2010. My brother needs to be picked up from the train station in Washington DC, after traveling across the country from Cali where he transitioned out of the Marines and spent a few months just doing whatever. I took the 2.5 hour drive there to pick him up and brought him back to MD. We lived with my parents for a while until one day my Dad and I got into a huge fight. I can’t even remember what started it, but I know that he was in a bad mood and probably said something belittling or trying to argue, and I stood up for myself. My Dad hates when people stand up for themselves, especially against him. He flew into a RAGE, tried bullying me and threatening me and met me eye to eye with the most evil look in his eyes and said he wanted to beat the fuck out of me. My adrenaline was pumping and instead of flinching or crying or shutting down and walking away, I stood tall, looked him dead in his eyes and said “Hit me Dad”. I know his was this close 👌🏼, and his rage was at a peak. He said “youre the fucking devil, bitch. You fucking BITCH” and proceeded to berate me while I walked away, into my room and closed the door. I lost it as soon as I shut the door. I burst into tears and started hyperventilating. The adrenaline was still flowing and I was shaking, but I was so proud of myself for not backing down.
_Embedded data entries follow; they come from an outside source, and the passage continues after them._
(* ===== verification/VmSpace.v ===== *)
(** Address spaces ([kernel/vm.c], on the page-table theory of [Vm]).

    [space kend root T mp l s] says that in state [s] the page-table pages
    [T], rooted at [root], translate exactly as the finite map [mp] from page
    numbers to entries says, and that the free list is [l].  Mapping,
    unmapping, growing, shrinking, copying and freeing an address space are
    updates of that map. *)

From stdpp Require Import functions.
From S2P Require Import Prelude Mem Kalloc Vm.

(** ** Pages *)

Lemma in_page_inj p q a :
  p mod PGSIZE = 0 -> q mod PGSIZE = 0 -> in_page p a -> in_page q a -> p = q.
Proof.
  intros Hp Hq Ha Hb. destruct (decide (p = q)) as [|Hne]; [done|].
  pose proof (page_disjoint p q Hp Hq Hne). unfold disjoint, in_page in *. lia.
Qed.

Lemma entry_in_page p i a : 0 <= i < 512 -> entry p i <= a < entry p i + 8 -> in_page p a.
Proof. unfold entry, in_page, PGSIZE. lia. Qed.

Lemma entry_same (m m' : mem) p i :
  0 <= i < 512 -> (forall a, in_page p a -> m' a = m a) ->
  ld64 m' (entry p i) = ld64 m (entry p i).
Proof. intros Hi H. apply ld64_eq. eauto using entry_in_page. Qed.

Lemma free_pages_frame kend s s' l :
  freelist s' = freelist s ->
  (forall pg a, pg ∈ l -> in_page pg a -> kmem s' a = kmem s a) ->
  free_pages kend s l -> free_pages kend s' l.
Proof.
  intros Hh Hm [Hc Hnd]. split; [|done]. rewrite Hh.
  eapply chain_ext; [|exact Hc]. intros a Ha. apply ld64_eq.
  intros b Hb. eapply Hm; [done|]. unfold in_page, PGSIZE. lia.
Qed.

Lemma free_pages_page_ok kend s l pg : free_pages kend s l -> pg ∈ l -> page_ok kend pg.
Proof.
  intros [Hc _] Hin. apply chain_page_ok in Hc. rewrite list.Forall_forall in Hc. auto.
Qed.

Lemma st64_out m a v b : ~ (a <= b < a + 8) -> st64 m a v b = m b.
Proof. intros. unfold st64. apply st_le_out. lia. Qed.

Lemma memset_page m pg c a :
  memset m pg c PGSIZE a = if decide (in_page pg a) then u8 c else m a.
Proof.
  unfold memset. rewrite memset_loop_spec. unfold in_page.
  case_decide; zcases; cbn [andb]; try done; unfold PGSIZE in *; lia.
Qed.

(** [outside P m m']: memory differs only in the pages [P]. *)
Definition outside (P : Z -> Prop) (m m' : mem) : Prop :=
  forall a, (forall p, P p -> ~ in_page p a) -> m' a = m a.

Lemma outside_refl P m : outside P m m.
Proof. done. Qed.

Lemma outside_trans P m m1 m2 : outside P m m1 -> outside P m1 m2 -> outside P m m2.
Proof. intros H1 H2 a Ha. rewrite H2, H1; done. Qed.

Lemma outside_weaken (P Q : Z -> Prop) m m' :
  (forall p, P p -> Q p) -> outside P m m' -> outside Q m m'.
Proof. intros HPQ H a Ha. apply H. eauto. Qed.

(** A page's bytes survive changes to other pages. *)
Lemma outside_page P m m' q a :
  outside P m m' -> q mod PGSIZE = 0 -> in_page q a ->
  (forall p, P p -> p mod PGSIZE = 0) -> ~ P q -> m' a = m a.
Proof.
  intros H Hq Ha HP Hn. apply H. intros p Hp Hpa.
  by rewrite (in_page_inj p q a (HP _ Hp) Hq Hpa Ha) in Hp.
Qed.

Lemma load_Ok a s : load a s = Ok (ld64 (kmem s) a) s.
Proof. reflexivity. Qed.

Lemma fill_Ok a c n s :
  fill a c n s = Ok tt {| kmem := memset (kmem s) a c n; freelist := freelist s |}.
Proof. reflexivity. Qed.

(** ** Address spaces *)

Section Space.
Context (kend : Z) (kend_pos : 0 < kend) (root : Z).
Implicit Types (T : gmap Z (nat * Z)) (mp : gmap Z Z) (l : list Z) (s : kstate).

Record space T mp l s : Prop := {
  sp_tables : tables kend (kmem s) root T;
  sp_free : free_pages kend s l;
  sp_disj : forall p, p ∈ l -> T !! p = None;
  sp_map : forall va, 0 <= va < MAXVA ->
    pte_of (kmem s) root va = default 0 (mp !! (va / PGSIZE));
  sp_valid : forall vpn v, mp !! vpn = Some v ->
    0 <= vpn < MAXVA / PGSIZE /\ has v PTE_V = true;
}.

(** [grown T l s T' l' s']: tables were added, from the front of the free list;
    only table pages changed. *)
Record grown T l s T' l' s' : Prop := {
  gr_sub : T ⊆ T';
  gr_new : exists new, l = new ++ l' /\
    forall q, is_Some (T' !! q) <-> is_Some (T !! q) \/ q ∈ new;
  gr_frame : outside (fun q => is_Some (T' !! q)) (kmem s) (kmem s');
}.

Lemma grown_refl T l s : grown T l s T l s.
Proof. split; [done| |done]. exists []. split; [done|]. set_solver. Qed.

Lemma grown_trans T l s T1 l1 s1 T2 l2 s2 :
  grown T l s T1 l1 s1 -> grown T1 l1 s1 T2 l2 s2 -> grown T l s T2 l2 s2.
Proof.
  intros [Hs1 (n1 & -> & Hn1) Hf1] [Hs2 (n2 & -> & Hn2) Hf2]. split.
  - by etrans.
  - exists (n1 ++ n2). rewrite app_assoc. split; [done|]. intros q.
    rewrite Hn2, Hn1. set_solver.
  - eapply outside_trans, Hf2. eapply outside_weaken, Hf1. cbn. intros q Hq.
    rewrite Hn2. by left.
Qed.

(** *** Walking *)

Lemma walk_loop_lookup L p va s :
  walk_loop L p va false s = Ok (slot_below L (kmem s) p va) s.
Proof.
  revert p. induction L as [|L IH]; intros p; [done|].
  cbn [walk_loop slot_below]. unfold kbind at 1. cbn [load kgets].
  unfold load, kgets. case_match; [apply IH|done].
Qed.

Lemma walk_lookup va s :
  va < MAXVA -> walk root va false s = Ok (slot_below 2 (kmem s) root va) s.
Proof.
  intros H. unfold walk. destruct (Z.leb_spec MAXVA va); [lia|]. apply walk_loop_lookup.
Qed.

(** *** Adding a table *)

Lemma page_entry_zero m pg j :
  0 <= j < 512 -> (forall a, in_page pg a -> m a = 0) -> ld64 m (entry pg j) = 0.
Proof.
  intros Hj Hz. rewrite (ld64_eq m (fun _ => 0)); [done|].
  intros b Hb. eapply Hz, entry_in_page; eauto.
Qed.

(** The memory after [walk] has linked [pg]. *)
Definition link_mem (m : mem) (p i pg : Z) : mem :=
  st64 (memset m pg 0 PGSIZE) (entry p i) (Z.lor (PA2PTE pg) PTE_V).

Lemma link_mem_out m p i pg a :
  0 <= i < 512 -> ~ in_page pg a -> ~ (entry p i <= a < entry p i + 8) ->
  link_mem m p i pg a = m a.
Proof.
  intros Hi Hpg Ha. unfold link_mem. rewrite st64_out, memset_page by done.
  by rewrite decide_False.
Qed.

Lemma link_mem_linked m m1 T p L x i pg :
  (forall q k, T !! q = Some k -> page_ok kend q) ->
  T !! p = Some (S L, x) -> 0 <= i < 512 -> T !! pg = None -> page_ok kend pg ->
  (forall a, ~ in_page pg a -> m1 a = m a) ->
  linked m (link_mem m1 p i pg) T p i pg.
Proof.
  intros HT Hp Hi Hnew Hok Hm1. pose proof (page_pa_ok _ _ kend_pos Hok) as Hpa.
  assert (forall q k a, T !! q = Some k -> in_page q a -> ~ in_page pg a) as Hout.
  { intros q k a Hq Ha Hb. destruct (HT _ _ Hq) as [Hq0 _], Hok as [Hpg0 _].
    rewrite (in_page_inj _ _ _ Hq0 Hpg0 Ha Hb) in Hq. congruence. }
  assert (forall q k j, T !! q = Some k -> 0 <= j < 512 ->
    ld64 (memset m1 pg 0 PGSIZE) (entry q j) = ld64 m (entry q j)) as Hsame.
  { intros q k j Hq Hj. apply ld64_eq. intros a Ha.
    assert (~ in_page pg a) by eauto using entry_in_page.
    rewrite memset_page, decide_False; auto. }
  split.
  - apply ld64_st64_eq, pte_bound; [done|]. by cbn.
  - intros q k j Hq Hj Hne. unfold link_mem. rewrite ld64_st64_ne; [eauto|].
    apply entry_disjoint; [apply (HT _ _ Hp)|apply (HT _ _ Hq)|done|done|congruence].
  - intros j Hj. unfold link_mem. rewrite ld64_st64_ne.
    + apply page_entry_zero; [done|]. intros a Ha. by rewrite memset_page, decide_True.
    + apply entry_disjoint; [apply (HT _ _ Hp)|apply Hok|done|done|congruence].
Qed.

Lemma new_table T mp pg l s p L x i :
  space T mp (pg :: l) s -> T !! p = Some (S L, x) -> 0 <= i < 512 ->
  has (ld64 (kmem s) (entry p i)) PTE_V = false -> key_ok L (x * 512 + i) ->
  exists s1, kalloc s = Ok pg s1 /\
    let s' := {| kmem := link_mem (kmem s1) p i pg; freelist := freelist s1 |} in
    let T' := <[pg := (L, x * 512 + i)]> T in
    space T' mp l s' /\ grown T (pg :: l) s T' l s'.
Proof.
  intros [Ht Hf Hd Hmap Hval] Hp Hi Hinv Hkey.
  destruct (kalloc_free kend kend_pos _ _ _ Hf) as (s1 & Hk & Hf1 & Hok & Hnin & Hs1 & _).
  exists s1. split; [done|]. intros s' T'.
  assert (T !! pg = None) as Hnew by (apply Hd; set_solver).
  pose proof (link_mem_linked _ _ _ _ _ _ _ _ (tables_page _ _ _ _ Ht) Hp Hi Hnew Hok Hs1) as Hl.
  assert (forall q, is_Some (T' !! q) <-> is_Some (T !! q) \/ q = pg) as HT'.
  { intros q. unfold T'. rewrite lookup_insert_is_Some'. naive_solver. }
  split; [split|split].
  - by eapply link_tables.
  - eapply free_pages_frame; [..|exact Hf1]; [done|]. intros q a Hq Ha.
    pose proof (free_pages_page_ok _ _ _ _ Hf1 Hq) as [Hq0 _].
    pose proof (Hd q ltac:(set_solver)) as HqT.
    apply link_mem_out; [done|..]; intros Hb.
    + destruct Hok as [Hpg0 _]. rewrite (in_page_inj _ _ _ Hq0 Hpg0 Ha Hb) in *. done.
    + apply entry_in_page in Hb; [|done].
      destruct (tables_page _ _ _ _ Ht _ _ Hp) as [Hp0 _].
      rewrite (in_page_inj _ _ _ Hq0 Hp0 Ha Hb) in *. congruence.
  - intros q Hq. apply eq_None_not_Some. rewrite HT'. intros [Hq'| ->]; [|done].
    rewrite (Hd q) in Hq' by set_solver. by destruct Hq'.
  - intros va Hva. rewrite <- (Hmap va Hva). eapply link_pte; eauto.
    by apply (tables_start kend (kmem s)).
  - done.
  - by apply insert_subseteq.
  - exists [pg]. split; [done|]. intros q. rewrite HT'. set_solver.
  - intros a Ha. cbn [kmem s']. rewrite link_mem_out; [|done|..].
    + apply Hs1, Ha, HT'. by right.
    + apply Ha, HT'. by right.
    + intros Hb. apply entry_in_page in Hb; [|done].
      eapply (Ha p); [|done]. apply HT'. by left.
Qed.

(** [walk] with [alloc] adds the missing tables and returns the slot; it
    returns 0 only when the free list runs out. *)
Lemma walk_loop_alloc L p va T mp l s :
  space T mp l s -> T !! p = Some (L, prefix L va) -> 0 <= va < MAXVA ->
  exists r s' T' l', walk_loop L p va true s = Ok r s' /\
    space T' mp l' s' /\ grown T l s T' l' s' /\
    (r = 0 /\ l' = [] \/
     exists q, T' !! q = Some (0%nat, prefix 0 va) /\ r = entry q (PX 0 va)).
Proof.
  revert p T l s. induction L as [|L IH]; intros p T l s Hsp Hp Hva.
  { exists (entry p (PX 0 va)), s, T, l. eauto 10 using grown_refl. }
  cbn [walk_loop].
  rewrite (kbind_Ok _ _ _ _ _ (load_Ok _ s)).
  destruct (has _ PTE_V) eqn:Hv.
  { apply (IH _ T); [done| |done]. eapply tables_down; eauto using sp_tables. }
  destruct l as [|pg l].
  { rewrite (kbind_Ok _ _ _ _ _ (kalloc_empty kend _ (sp_free _ _ _ _ Hsp))).
    exists 0, s, T, []. eauto 10 using grown_refl. }
  destruct (new_table _ _ _ _ _ _ _ _ _ Hsp Hp (PX_range (Z.of_nat (S L)) va) Hv)
    as (s1 & Hk & Hsp' & Hgr); [rewrite <- prefix_S; by apply prefix_key_ok|].
  rewrite (kbind_Ok _ _ _ _ _ Hk).
  destruct (Z.eqb_spec pg 0) as [->|_].
  { destruct (free_pages_page_ok _ _ _ 0 (sp_free _ _ _ _ Hsp)); [set_solver|lia]. }
  cbn [fill store kmodify kbind]. unfold kbind, fill, store, kmodify. cbn [kmem freelist].
  fold (link_mem (kmem s1) p (PX (Z.of_nat (S L)) va) pg).
  destruct (IH pg _ _ _ Hsp') as (r & s' & T' & l' & Hw & Hsp2 & Hgr2 & Hr).
  { rewrite lookup_insert_eq, <- prefix_S. done. }
  { done. }
  exists r, s', T', l'. split; [exact Hw|]. eauto using grown_trans.
Qed.

Lemma walk_alloc va T mp l s :
  space T mp l s -> 0 <= va < MAXVA ->
  exists r s' T' l', walk root va true s = Ok r s' /\
    space T' mp l' s' /\ grown T l s T' l' s' /\
    (r = 0 /\ l' = [] \/
     exists q, T' !! q = Some (0%nat, prefix 0 va) /\ r = entry q (PX 0 va)).
Proof.
  intros Hsp Hva. unfold walk. destruct (Z.leb_spec MAXVA va); [lia|].
  eapply walk_loop_alloc; [done| |done]. by eapply tables_start, Hva; apply Hsp.
Qed.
I knew I had to get out of that environment, so the very next day my brother and I found the upstairs of a house for rent a few miles down the street across from the local university. I packed everything I owned in the matter of hours, shoved it into my car perfectly like Tetris and moved out. I want to say this around April 2012.
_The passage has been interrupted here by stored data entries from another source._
(* ===== verification/VmCopy.v ===== *)
(** Copying between the kernel and user memory ([copyin], [copyout] and
    [copyinstr] of [kernel/vm.c]).

    Seen from the kernel, a user address space is a partial map from virtual
    addresses to bytes ([ubyte]).  The page-by-page loops read and write it
    byte for byte, and so provide the interface [UserMem] the pipe and the
    console are verified against. *)

From stdpp Require Import functions.
From S2P Require Import Prelude Mem Kalloc UserMem Vm VmSpace VmOps.

(** ** The bytes of an address space *)

(** The frame of the user page that holds [va]. *)
Definition upa (mp : gmap Z Z) (va : Z) : option Z :=
  match mp !! (va / PGSIZE) with
  | Some v => if has v PTE_U then Some (PTE2PA v) else None
  | None => None
  end.

Definition ubyte (mp : gmap Z Z) (m : mem) (va : Z) : option Z :=
  match upa mp va with
  | Some pa => Some (m (pa + va mod PGSIZE))
  | None => None
  end.

(** The [k] bytes at [va], if all are mapped. *)
Fixpoint read_bytes (view : Z -> option Z) (k : nat) (va : Z) : option (list Z) :=
  match k with
  | O => Some []
  | S k => b ← view va; bs ← read_bytes view k (va + 1); Some (b :: bs)
  end.

(** The string at [va] of fewer than [k] bytes, if it is mapped. *)
Fixpoint read_str (view : Z -> option Z) (k : nat) (va : Z) : option (list Z) :=
  match k with
  | O => None
  | S k =>
      b ← view va;
      if b =? 0 then Some [] else bs ← read_str view k (va + 1); Some (b :: bs)
  end.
My brother was not the same person he was before he joined the Marines. He was paranoid, more angry, cocky and addicted to drugs and alcohol. He started to show these signs almost immediately, and our home life (just the two of us in this apartment/house) started getting hectic. Until one day in July. He was sitting in the kitchen listening to music on a speaker hooked up to an ipod. I was in my room, which was only about 15 feet away. I was trying to nap because I had work in a few hours and even with earplugs in I could still hear him. I came out of my room as asked him to turn it down or go in his own room and listen and he just sat there and starred at me. So I asked him again, same response. I couldn’t figure out why the fuck he was being like that, and I was getting upset, so I unplugged the speaker and ALL HELL broke lose. He jumped up so quickly, dug his shoulder into my and pinned me against the wall while he attempted to yank the cord out of my hand. When he couldn’t get it right away he wrapped it around my fist and started tugging it as tight as he could, while my hand was turning reddish purple. I stood up and he let go and slammed me onto the kitchen floor, hitting the table on my way down. His drink spilled on me and I realized he was drinking alcohol. When I hit the ground I was stunned for a second and I threw the speaker at him which was still wrapped in my hand. When I swung it at him it hit his chest a little, leaving a scratch. An altercation occurred after this where we scrapped from the kitchen into the livingroom. He grabbed my throat abd pinned me high up on the wall and told me to hit him because he wanted to fucking kill me. I told him I didn’t want to fight I just wanted him to turn the music down. He shoved me into the closet into a hamper and when I got up and jacked me up by my shirt and threw me across the living room. I crawled to the living room opening and got up and ran into my room and into my closet where I tried to lock the door. He went to get the gun out of his closet and cane and punched a hole through my bedroom door and let himself in. I was in the closet calling 911 when he opened the closet door and I told him to get the fuck out and I was on the phone with 911z I was hyperventilating by the time the cops showed up. They saw the mess in the house and asked me what happened. I told them my side and CJ told him his. We both had marks so we both got arrested.
NOTHING was ever the same. My Dad came to help me patch the hole in the bedroom door and my brother had to move out. He became homeless after living in and out of VA homeless shelters. He was diagnosed with schizophrenia and ended up moving to Baltimore, where he still is today. Hooked on crack and heroin.